(** C10: the column list of a select is replaced by the column names of
    the table exactly when its first element is the wildcard, and then as
    a whole.  A wildcard further down the list is looked up like any other
    name: when the table has no column of that name and a row matches, the
    select ends with the exception of that lookup. *)
Theorem selectQuery_wildcard (mustWait : bool) (c0 : string) (rest : StrVec)
    (whereColIdx : Z) (cond value : string) (st : Exec) :
  selectQuery matches racing mustWait ("*" :: rest) whereColIdx cond value st
  = selectBody matches racing mustWait (getColumnNames (csv st)) whereColIdx cond value st
  /\
  (c0 <> "*" ->
   selectQuery matches racing mustWait (c0 :: rest) whereColIdx cond value st
   = selectBody matches racing mustWait (c0 :: rest) whereColIdx cond value st)
  /\
  (forall known rest' e,
   c0 <> "*" ->
   rest = known ++ "*" :: rest' ->
   knownColumns (csv st) (c0 :: known) ->
   getColumnIndex (csv st) "*" = Throw e ->
   rectangular (csv st) ->
   whereDefined matches (csv st) whereColIdx cond value ->
   matching matches whereColIdx cond value (csv st) <> [] ->
   exists n,
     selectQuery matches racing mustWait (c0 :: rest) whereColIdx cond value st
     = (Raised e, mkExec (csv st) (os st) (sync st ++ rowGuards 0 n) (wakeups st))).
Proof.
  split; [reflexivity|].
  assert (Hsecond : c0 <> "*" ->
    selectQuery matches racing mustWait (c0 :: rest) whereColIdx cond value st
    = selectBody matches racing mustWait (c0 :: rest) whereColIdx cond value st).
  { intros Hc0. unfold selectQuery. apply String.eqb_neq in Hc0. now rewrite Hc0. }
  split; [exact Hsecond|].
  intros known rest' e Hc0 -> Hknown He Hrect Hw Hsome.
  rewrite (Hsecond Hc0).
  change (c0 :: known ++ "*" :: rest') with ((c0 :: known) ++ "*" :: rest').
  now apply selectBody_unknown.
Qed.

End SelectQueryFacts.

(** ** Column names that are not in the header *)

Section InvalidColumnFacts.

Variable matches : string -> string -> string -> Res bool.
Variable racing : nat -> nat -> CSV -> CSV.

Lemma selectQuery_expand (mustWait : bool) (colNames : StrVec) (whereColIdx : Z)
    (cond value : string) (st : Exec) :
  colNames <> [] ->
  selectQuery matches racing mustWait colNames whereColIdx cond value st
  = selectBody matches racing mustWait (expand (csv st) colNames) whereColIdx cond value st.
Proof. destruct colNames; [congruence | reflexivity]. Qed.

(** C8, as the code has it.  The column of a where-clause is looked up by
    name before the query is called: a name that is not in the header ends
    the query with InvalidColumn at once, with nothing written and the table
    as it was.  A name of the column list of a select, or of the set list
    of an update, is looked up when the first row that satisfies the
    where-clause is reached.  On a table whose rows are as wide as the
    header, with a where-clause the matcher accepts: with such a row, a
    select ends with InvalidColumn, has written nothing and leaves the
    table as it was; an update that has a value for each of its columns
    ends with InvalidColumn, has written nothing and has only taken row
    guards, every row but that first matching one is as it was, and that
    row has been assigned the columns listed before the unknown one.  With
    no such row, a query that does not wait returns normally with the
    count line for 0. *)
Theorem invalid_column_on_match (mustWait : bool) (colNames values : StrVec)
    (whereColIdx : Z) (cond value : string) (st : Exec) :
  (rectangular (csv st) ->
   whereDefined matches (csv st) whereColIdx cond value ->
   colNames <> [] ->
   Exists (fun c => ~ In c (getColumnNames (csv st))) (expand (csv st) colNames) ->
   (matching matches whereColIdx cond value (csv st) <> [] ->
    exists msg n,
      selectQuery matches racing mustWait colNames whereColIdx cond value st
      = (Raised (Exp InvalidColumn msg),
         mkExec (csv st) (os st) (sync st ++ rowGuards 0 n) (wakeups st)))
   /\
   (matching matches whereColIdx cond value (csv st) = [] ->
    selectQuery matches racing false colNames whereColIdx cond value st
    = (Done tt,
       mkExec (csv st) (os st +:+ "0 row(s) selected." +:+ endl)
         (sync st ++ rowGuards 0 (length (csvRows (csv st)))) (wakeups st))))
  /\
  (rectangular (csv st) ->
   whereDefined matches (csv st) whereColIdx cond value ->
   Exists (fun c => ~ In c (getColumnNames (csv st))) colNames ->
   (length colNames <= length values)%nat ->
   (matching matches whereColIdx cond value (csv st) <> [] ->
    exists msg n before row after known c rest,
      csvRows (csv st) = before ++ row :: after
      /\ List.filter (rowSatisfies matches whereColIdx cond value) before = []
      /\ rowSatisfies matches whereColIdx cond value row = true
      /\ colNames = known ++ c :: rest
      /\ knownColumns (csv st) known
      /\ ~ In c (getColumnNames (csv st))
      /\ updateQuery matches mustWait colNames values whereColIdx cond value st
         = (Raised (Exp InvalidColumn msg),
            mkExec (mkCSV (getColumnNames (csv st))
                      (before ++ assign (csv st) known values row :: after))
              (os st) (sync st ++ rowGuards 0 n) (wakeups st)))
   /\
   (matching matches whereColIdx cond value (csv st) = [] ->
    updateQuery matches false colNames values whereColIdx cond value st
    = (Done tt,
       mkExec (csv st) (os st +:+ "0 row(s) updated." +:+ endl)
         (sync st ++ rowGuards 0 (length (csvRows (csv st)))) (wakeups st))))
  /\
  (forall whereColumn,
     ~ In whereColumn (getColumnNames (csv st)) ->
     exists msg,
       selectWhere matches racing mustWait colNames (Some whereColumn) cond value st
       = (Raised (Exp InvalidColumn msg), st)
       /\ updateWhere matches mustWait colNames values (Some whereColumn) cond value st
          = (Raised (Exp InvalidColumn msg), st))
  /\
  (forall whereColumn,
     whereColumnIndex (csv st) whereColumn = Ok whereColIdx ->
     (whereColIdx = -1 \/ 0 <= whereColIdx < Z.of_nat (length (getColumnNames (csv st))))
     /\ selectWhere matches racing mustWait colNames whereColumn cond value st
        = selectQuery matches racing mustWait colNames whereColIdx cond value st
     /\ updateWhere matches mustWait colNames values whereColumn cond value st
        = updateQuery matches mustWait colNames values whereColIdx cond value st).
Proof.
  split; [|split; [|split]].
  - intros Hrect Hw Hne Hex. rewrite !selectQuery_expand by assumption. split.
    + intros Hsome.
      destruct (first_unknown (csv st) _ Hex) as (known & c & rest & -> & Hknown & Hc).
      destruct (getColumnIndex_unknown (csv st) c Hc) as [msg Hmsg].
      destruct (selectBody_unknown matches racing mustWait known c rest _ whereColIdx cond value st
                  Hrect Hw Hknown Hmsg Hsome) as [n Hn].
      exists msg, n. exact Hn.
    + intros Hnone. unfold selectBody, selectRowProcess.
      rewrite selectRows_nomatch by assumption.
      rewrite selectLoop_nowait. reflexivity.
  - intros Hrect Hw Hex Hvals. split.
    + intros Hsome.
      destruct (first_unknown (csv st) _ Hex) as (known & c & rest & -> & Hknown & Hc).
      destruct (getColumnIndex_unknown (csv st) c Hc) as [msg Hmsg].
      rewrite length_app in Hvals. simpl length in Hvals.
      destruct (updateRows_unknown matches (csv st) known c rest values _ whereColIdx cond value
                  (csvRows (csv st)) 0 0 Hrect Hw Hknown Hmsg ltac:(lia) Hsome)
        as (n & before & row & after & Hrows & Hb & Hr & Heq).
      exists msg, n, before, row, after, known, c, rest.
      split; [exact Hrows|]. split; [exact Hb|]. split; [exact Hr|].
      split; [reflexivity|]. split; [exact Hknown|]. split; [exact Hc|].
      unfold updateQuery, updateRowProcess. rewrite Heq. reflexivity.
    + intros Hnone. unfold updateQuery, updateRowProcess.
      rewrite updateRows_nomatch by assumption.
      rewrite updateLoop_nowait.
      destruct st as [[hdr rows] o sy wk]. reflexivity.
  - intros whereColumn Hnin.
    destruct (getColumnIndex_unknown (csv st) whereColumn Hnin) as [msg Hmsg].
    exists msg. unfold selectWhere, updateWhere, whereColumnIndex. rewrite Hmsg. auto.
  - intros whereColumn Hidx. split.
    + destruct whereColumn as [c|]; cbn [whereColumnIndex] in Hidx.
      * right. destruct (getColumnIndex_Ok (csv st) c whereColIdx Hidx) as [H0 Hl].
        apply lookup_lt_Some in Hl. lia.
      * left. congruence.
    + unfold selectWhere, updateWhere. rewrite Hidx. auto.
Qed.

------------------------------------------------------------------------

#### REQUIREMENT:
Of the entries above, repeat exactly the lines between the line with "known ++ c :: rest" and the line with "(whereColIdx = -1", inclusive, and no others.

#### ANSWER SECTION:
      /\ colNames = known ++ c :: rest
      /\ knownColumns (csv st) known
      /\ ~ In c (getColumnNames (csv st))
      /\ updateQuery matches mustWait colNames values whereColIdx cond value st
         = (Raised (Exp InvalidColumn msg),
            mkExec (mkCSV (getColumnNames (csv st))
                      (before ++ assign (csv st) known values row :: after))
              (os st) (sync st ++ rowGuards 0 n) (wakeups st)))
   /\
   (matching matches whereColIdx cond value (csv st) = [] ->
    updateQuery matches false colNames values whereColIdx cond value st
    = (Done tt,
       mkExec (csv st) (os st +:+ "0 row(s) updated." +:+ endl)
         (sync st ++ rowGuards 0 (length (csvRows (csv st)))) (wakeups st))))
  /\
  (forall whereColumn,
     ~ In whereColumn (getColumnNames (csv st)) ->
     exists msg,
       selectWhere matches racing mustWait colNames (Some whereColumn) cond value st
       = (Raised (Exp InvalidColumn msg), st)
       /\ updateWhere matches mustWait colNames values (Some whereColumn) cond value st
          = (Raised (Exp InvalidColumn msg), st))
  /\
  (forall whereColumn,
     whereColumnIndex (csv st) whereColumn = Ok whereColIdx ->
     (whereColIdx = -1 \/ 0 <= whereColIdx < Z.of_nat (length (getColumnNames (csv st))))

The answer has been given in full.